From an implementation point of view, EvS is more robust than other algorithms because the relationship between model states and observations does not need to be formulated in a single large covariance matrix, as in, e.g., EnKS and EnGPS (see Equations (A1)–(A3)). This advantage is especially noticeable when a large number of model state variables or satellite observations are included in multivariate DA. In a large dimensional system, EvS requires less processor memory than other DA algorithms (i.e., EnKS, PS, and EnGPS). The crossover and mutation resampling in EvS also acts to improve the sample diversity of the DA system, avoiding the ensemble/particle collapse problems of PS [16]. The only disadvantage of EvS is that the iteration process can occasionally consume more simulation time than other DA algorithms, particularly in large study areas. However, the additional processing effort is found to be insignificant and does not affect EvS’s overall performance in our analysis.

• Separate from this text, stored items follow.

(** * k8sutil/apply: kubectl-style apply over the dynamic client

    A shallow embedding of [src/apply/apply.go] and the properties of its
    batch coordinator ([Apply]), document decoder ([Decode]), per-object
    orchestrator ([ApplyUnstructured]) and patch strategy selector
    ([Patch]).

    Conventions of the embedding.
    - An [unstructured.Unstructured] is a Go struct holding one map.  Go maps
      are references, so copying the struct (passing it by value, ranging
      over a slice) shares the map: the maps live in a store ([heap]) and the
      struct holds a location.
    - Go code that can dereference nil runs in the monad [M], whose outcome
      is either a return value or a panic; the monad also threads the store
      and the log of requests sent to the dynamic client.
    - The collaborators (discovery, the dynamic client, the codecs, the type
      registry, the merge libraries and the helpers of package [util]) are
      parameters; the functions of [apply.go] are written over them.
    - [klog] calls only read their arguments and are left out. *)

From Stdlib Require Import Ascii String.
From stdpp Require Import base option gmap strings list fin_maps pretty.
(** [for x in o: body(x)] over a stored list: the list iterator reads
    position [i] of the list as it is at that moment. *)
Fixpoint for_in_from (fuel : nat) (o : val) (i : nat) (body : val -> M unit) : M unit :=
  match fuel with
  | O => out_of_fuel
  | S fuel' =>
      fun s =>
        match o with
        | VRef a =>
            match heap s !! a with
            | Some (OList xs) =>
                match xs !! i with
                | Some x => (body x ;; for_in_from fuel' o (S i) body) s
                | None => Res (Ok tt) s []
                end
            | _ => Res Unmodelled s []
            end
        | VStr _ => Res Unmodelled s []
        | _ => Res (Raise TypeError) s []
        end
  end.

(** Keys of the interpreter's own tables. A key that is a list or a dict
    is unhashable; a hashable key that is not a string is never found. *)
Definition table_get {V} (d : list (string * V)) (k : val) : outcome V :=
  match k with
  | VStr s => match dict_get d s with Some v => Ok v | None => Raise KeyError end
  | VRef _ => Raise TypeError
  | _ => Raise KeyError
  end.

Definition table_mem {V} (d : list (string * V)) (k : val) : outcome bool :=
  match k with
  | VStr s => Ok (dict_mem d s)
  | VRef _ => Raise TypeError
  | _ => Ok false
  end.

Definition table_set {V} (d : list (string * V)) (k : val) (v : V) : outcome (list (string * V)) :=
  match k with
  | VStr s => Ok (dict_set d s v)
  | VRef _ => Raise TypeError
  | _ => Unmodelled
  end.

Future developments may include different satellite SM and TWS observations, such as SM retrieval from the Cyclone Global Navigation Satellite System (CYGNSS [43]), and TWS derived from the Swarm satellites [44]. Including different observed variables such as leaf area index or snowcover in a multivariable DA algorithm is also feasible with minor changes to the state vector and measurement operator matrix. However, it should be noted that assimilating a large number of observations does not always result in improved simulation results, and a sensitivity study is recommended prior to the DA operation to identify the optimal set of assimilated observations.

6. Conclusions

This study assessed the performance of four different multivariate DA algorithms used to assimilate SMOS, SMAP, and GRACE data into the CABLE model to improve SM and GWS simulations in the Goulburn River catchment in Australia. The evaluation found that EvS improves the accuracy of SM and GWS estimates most, increasing their correlation with in situ observations by ~20% and 100%, respectively. Similar improvements were made by the other three DA approaches evaluated (EnKS, PS, and EnGPS). The similarity among DA performances can be explained by TWS error distributions being close to Gaussian. EvS may be superior in applications that contain highly non-Gaussian distributions (e.g., streamflow estimations; Dumedah and Coulibaly, 2013). In the context of water storage estimates, EvS demonstrates its utility in multivariate DA by simultaneously improving a suite of model state variables, resulting in a more robust DA system.